ACTIVITY =>
Give back exactly the stretch of data below from the line holding "- inversion H;" through the line holding "of that month", both ends included, and leave the remaining lines out.

(Records excerpted from a collection)
Definition handle (W : World) (req : Request FormEntry) : Handler Response :=
  makeSupabase W ;;
  let authHeader := authorization req in
  let token :=
    match authHeader with
    | Some h => if startsWith (lit "Bearer ") h then Some (slice 7 h) else None
    | None => None
    end in
  return_if (negb (truthy_opt token))
    (json (error_body (lit "Missing auth token")) 401) ;;
  log GetUser ;;
  match userErr (auth_getUser W), user (auth_getUser W) with
  | None, Some user =>
      file <- read_body req ;;
      match file with
      | FileEntry file =>
          let filename := or_else (Some (name file)) (lit "resume") in
          let mime := or_else (Some (mime_type file)) [] in
          let buf := bytes file in
          log (ArrayBuffer buf) ;;
          return_if (Nat.eqb (List.length buf) 0)
            (json (error_body (lit
               "Uploaded file was empty after reading. Try re-uploading, or export the PDF again (DOCX works best)."))
               400) ;;
          extracted <-
            (if JS.eqb mime (lit "application/pdf")
                || endsWith (lit ".pdf") (toLowerCase W filename)
             then
               match pdf_module W with
               | RequireThrows e => throw e
               | NotAFunction =>
                   throw (Some (lit "pdf-parse did not resolve to a function."))
               | Loaded =>
                   log PdfParse ;;
                   match pdfParse W with
                   | Rejects e => throw e
                   | Resolves text => ret (or_else text [])
                   end
               end
             else if JS.eqb mime (lit
                       "application/vnd.openxmlformats-officedocument.wordprocessingml.document")
                     || endsWith (lit ".docx") (toLowerCase W filename)
             then
               log MammothExtract ;;
               match mammoth_extractRawText W with
               | Rejects e => throw e
               | Resolves value => ret (or_else value [])
               end
             else if startsWith (lit "text/") mime
                     || endsWith (lit ".txt") (toLowerCase W filename)
             then ret (utf8_decode W buf)
             else
               reply (json (error_body (lit
                  "Unsupported file type. Use PDF, DOCX, or TXT.")) 400)) ;;
          let content_text := normalizeText extracted in
          return_if (Nat.ltb (List.length content_text) 200)
            (json (error_body (lit
               "Could not extract enough text from the file. Try a different format (DOCX often works best), or upload a TXT export."))
               400) ;;
          makeSupabaseAuthed W ;;
          log (InsertDocument
                 {| user_id := id user;
                    job_id := None;
                    type := resume;
                    content_text := content_text |}) ;;
          match docErr (documents_insert W) with
          | Some message => reply (json (error_body message) 500)
          | None =>
              ret (json [("document"%string,
                          of_row (doc (documents_insert W)))] 200)
          end
      | _ => reply (json (error_body (lit "No file uploaded")) 400)
      end
  | _, _ => reply (json (error_body (lit "Not authenticated")) 401)
  end.

Definition POST (W : World) (req : Request FormEntry) (s : State)
  : Response * State :=
  try_catch (handle W req)
    (fun e => json (error_body (or_else e (lit "Upload failed"))) 500) s.

End ResumeUpload.

(** ** The handler that reports which environment keys are set *)

Module EnvCheck.

Definition GET (W : World) (s : State) : Response * State :=
  (json_ok [("hasOpenAIKey"%string,
             JBool (truthy_opt (env W "OPENAI_API_KEY")));
            ("hasSupabaseUrl"%string,
             JBool (truthy_opt (env W "NEXT_PUBLIC_SUPABASE_URL")))],
   s).

End EnvCheck.

(** ** The application: its routes *)

Module App.

Inductive Route :=
| cover_letter_route
| resume_generate_route
| tailor_resume_route
| resume_upload_route
| env_check_route.

(** The body a route reads. *)
Definition body_of (r : Route) : Type :=
  match r with
  | cover_letter_route => CoverLetter.Body
  | resume_generate_route => GenerateResume.Body
  | tailor_resume_route => TailorResume.Body
  | resume_upload_route => FormEntry
  | env_check_route => unit
  end.

Definition serve (W : World) (r : Route)
  : Request (body_of r) -> State -> Response * State :=
  match r with
  | cover_letter_route => CoverLetter.POST W
  | resume_generate_route => GenerateResume.POST W
  | tailor_resume_route => TailorResume.POST W
  | resume_upload_route => ResumeUpload.POST W
  | env_check_route => fun _ => EnvCheck.GET W
  end.

(** The routes whose handler calls the completion API. *)
Definition generation_route (r : Route) : bool :=
  match r with
  | cover_letter_route | resume_generate_route | tailor_resume_route => true
  | _ => false
  end.

End App.

(** ** What the claims speak about *)

Module Props.

(** A space or a tab immediately before a newline. *)
Fixpoint has_blank_before_nl (s : jsstring) : bool :=
  match s with
  | c :: t =>
      match t with
      | d :: _ => (is_blank c && is_LF d) || has_blank_before_nl t
      | [] => false
      end
  | [] => false
  end.

(** Three newlines in a row. *)
Fixpoint has_3nl (s : jsstring) : bool :=
  match s with
  | a :: t =>
      match t with
      | b :: c :: _ => (is_LF a && is_LF b && is_LF c) || has_3nl t
      | _ => false
      end
  | [] => false
  end.

Definition has_CR (s : jsstring) : bool := existsb (N.eqb CR) s.

(** The first code unit is there and satisfies [f]. *)
Definition head_is (f : N -> bool) (s : jsstring) : bool :=
  match s with c :: _ => f c | [] => false end.

Definition starts_with_whitespace (s : jsstring) : bool :=
  head_is is_whitespace s.

Definition ends_with_whitespace (s : jsstring) : bool :=
  starts_with_whitespace (rev s).

(** Fully newline-normalized text. *)
Definition normalized (s : jsstring) : bool :=
  negb (has_CR s) && negb (has_blank_before_nl s) && negb (has_3nl s)
  && negb (starts_with_whitespace s) && negb (ends_with_whitespace s).

(** *** Requests and responses *)

(** The token a handler takes from the [authorization] header:
    [authHeader.startsWith("Bearer ") ? authHeader.slice(7) : null]. *)
Definition bearer_token {B} (req : Request B) : option jsstring :=
  match authorization req with
  | Some h => if startsWith (lit "Bearer ") h then Some (slice 7 h) else None
  | None => None
  end.

(** The request carries no [Authorization: Bearer <token>] header. *)
Definition no_bearer {B} (req : Request B) : bool :=
  negb (truthy_opt (bearer_token req)).

(** The response is an error response: its body has an [error] field. *)
Definition is_error (r : Response) : bool := has_key "error" (body r).

(** What comes before a handler looks at the [authorization] header
    goes through: the environment has the database URL and key the
    cover-letter and resume-generation handlers ask [requireEnv] for; the
    module of the tailoring route has built its SDK client and loaded;
    [makeSupabase()] of the upload handler does not throw. *)
Definition setup_ok (W : World) (r : App.Route) : bool :=
  match r with
  | App.cover_letter_route | App.resume_generate_route =>
      truthy_opt (env W "NEXT_PUBLIC_SUPABASE_URL")
      && truthy_opt (env W "NEXT_PUBLIC_SUPABASE_ANON_KEY")
  | App.tailor_resume_route => TailorResume.client_built W
  | App.resume_upload_route =>
      match cookies_client_throws W with None => true | Some _ => false end
  | App.env_check_route => true
  end.
Lemma month_absent idx (vals : list R) m :
  existsb (fun d => month d =? m) idx = false ->
  filter (fun dv : date * R => month (fst dv) =? m) (combine idx vals) = [].
Proof.
  revert vals. induction idx as [|d idx IH]; intros [|v vals]; cbn; try reflexivity.
  destruct (month d =? m); cbn; [discriminate | apply IH].
Qed.

Lemma month_cells_length idx (vals : list R) m :
  List.length (month_cells idx (cells_of_R vals) m)
  = List.length (filter (fun dv : date * R => month (fst dv) =? m) (combine idx vals)).
Proof.
  unfold month_cells, cells_of_R. rewrite length_map. revert vals.
  induction idx as [|d idx IH]; intros [|v vals]; cbn; try reflexivity.
  destruct (month d =? m); cbn; now rewrite IH.
Qed.

Lemma rows_of_month_length idx c (vals : list R) m :
  List.length (rows_of_month (single_column idx c (cells_of_R vals)) m)
  = List.length (filter (fun dv : date * R => month (fst dv) =? m) (combine idx vals)).
Proof.
  rewrite <- month_cells_length, <- (rows_of_month_single idx c).
  now rewrite length_map.
Qed.

Lemma load_data_coherent y fs st b st' :
  load_data y fs st = (Ok b, st') -> coherent b.
Proof.
  unfold load_data, try_except.
  destruct (load_primary y fs st) as [[b1|e] st1] eqn:E; intros H.
  - inversion H; subst. now apply load_primary_Ok in E.
  - pose proof (load_fallback_Ok_year _ _ _ _ H) as Hy.
    destruct (load_fallback_run y st1 Hy) as (b2 & E2 & Hc & _).
    rewrite E2 in H. now inversion H; subst.
Qed.

End Monthly.

(** C6: on either path, for every month, what the monthly actual mapping of
    the returned bundle holds is the sum of the daily precipitation values
    of that month in the returned precipitation table: the mapping has an
    entry, equal to that sum, for each month that occurs in the table, and
    [get(m, 0)] of line 202 reads the sum for every month. *)
Theorem monthly_actual_is_the_sum_of_the_days y fs st b st' m :
  load_data y fs st = (Ok b, st') ->
  series_get (monthly_precip_actual b) m (Some 0%R)
    = Some (Rsum (daily_values (precip_data b) "precip" m)) /\
  (has_month (precip_data b) m = true ->
   series_find (monthly_precip_actual b) m
     = Some (Some (Rsum (daily_values (precip_data b) "precip" m)))) /\
  (has_month (precip_data b) m = false ->
   series_find (monthly_precip_actual b) m = None) /\
  List.length (daily_values (precip_data b) "precip" m)
    = List.length (rows_of_month (precip_data b) m).
Proof.
  intros H. apply load_data_coherent in H.
  destruct H as (_ & _ & _ & Hact & idx & vals & Hp & Hlen).
  rewrite Hp in *. rewrite groupby_month_single in Hact.
  inversion Hact as [Hs]. clear Hact.
  unfold series_get, has_month. cbn [index single_column].
  rewrite (series_find_keys (fun k => nansum (month_cells idx (cells_of_R vals) k))).
  rewrite month_keys, daily_values_single. unfold nansum.
  rewrite rows_of_month_length, month_cells_numbers, length_map.
  destruct (existsb (fun d => month d =? m) idx) eqn:E;
    repeat split; try reflexivity; try discriminate.
  rewrite (month_absent idx vals m E). reflexivity.
Qed.
(** * Sinter, [src/binaires/memory.c]: the Node.js memory reporter

    A shallow embedding of the four functions of [memory.c]
    ([get_node_pid], [get_memory_usage], [display_memory], [main]) and of
    the C library calls they rely on, followed by the properties of the
    program.

    Conventions of the embedding.
    - A byte string is a [list ascii]; a C string (a path, the [d_name] of
      a directory entry, a token stored by [sscanf]) is a byte string
      without the NUL byte, and a buffer filled by [fgets] is read as a C
      string through [cstr] (everything before its first NUL).
    - [int] and [long] are [Z] with their ranges written out
      ([in_int], [in_long]).
    - The operating system is a [world]: what [opendir]/[readdir] list and
      what [fopen] yields for a path.  A [FILE*] is the part of the file
      that has not been read yet.
    - A call whose behaviour ISO C leaves undefined (a token that does not
      fit [key[64]], a number that does not fit the converted type, a read
      of [entry->d_name] after [closedir] has released the directory
      stream that holds it) yields [Undefined]; every other run yields
      [Ok].
    - Standard output is the byte string a function returns; [main]
      returns it with the exit status.
    - [x / 1024.0] and [%.2f] are exact rational arithmetic: the quotient
      of a double by a power of two, and the correctly rounded decimal. *)

From Stdlib Require Import ZArith QArith Qabs Ascii String DecimalString.
From Stdlib Require Import DecimalPos DecimalZ Bool Lia List.
From Equations Require Import Equations.
From Equations.Prop Require Import Logic.
Import ListNotations.
Open Scope Z_scope.

Module Memory.

(* ===================================================================== *)
(** ** Bytes, C strings and the outcome of a run *)
(* ===================================================================== *)

Definition bytes := list ascii.

(** A string literal of the source, as bytes. *)
Definition lit (s : string) : bytes := list_ascii_of_string s.

Definition NUL : ascii := "000"%char.
Definition NL : ascii := "010"%char.

Definition code (c : ascii) : Z := Z.of_N (N_of_ascii c).

(** [isspace] of the C locale: space, and \t \n \v \f \r. *)
Definition isspace (c : ascii) : bool :=
  (code c =? 32) || ((9 <=? code c) && (code c <=? 13)).

Definition isdigit (c : ascii) : bool :=
  (48 <=? code c) && (code c <=? 57).

Definition digit_val (c : ascii) : Z := code c - 48.

(** The C string held by a buffer: the bytes before the first NUL. *)
Fixpoint cstr (b : bytes) : bytes :=
  match b with
  | [] => []
  | c :: b' => if Ascii.eqb c NUL then [] else c :: cstr b'
  end.

Inductive res (A : Type) : Type :=
| Ok (a : A)
| Undefined.
Arguments Ok {A} a.
Arguments Undefined {A}.

Definition bind {A B} (m : res A) (k : A -> res B) : res B :=
  match m with
  | Ok a => k a
  | Undefined => Undefined
  end.

Definition INT_MAX : Z := 2147483647.
Definition INT_MIN : Z := -2147483648.
Definition LONG_MAX : Z := 9223372036854775807.
Definition LONG_MIN : Z := -9223372036854775808.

ANSWER FOR THE TASK =>
  - inversion H; subst. now apply load_primary_Ok in E.
  - pose proof (load_fallback_Ok_year _ _ _ _ H) as Hy.
    destruct (load_fallback_run y st1 Hy) as (b2 & E2 & Hc & _).
    rewrite E2 in H. now inversion H; subst.
Qed.

End Monthly.

(** C6: on either path, for every month, what the monthly actual mapping of
    the returned bundle holds is the sum of the daily precipitation values
    of that month in the returned precipitation table: the mapping has an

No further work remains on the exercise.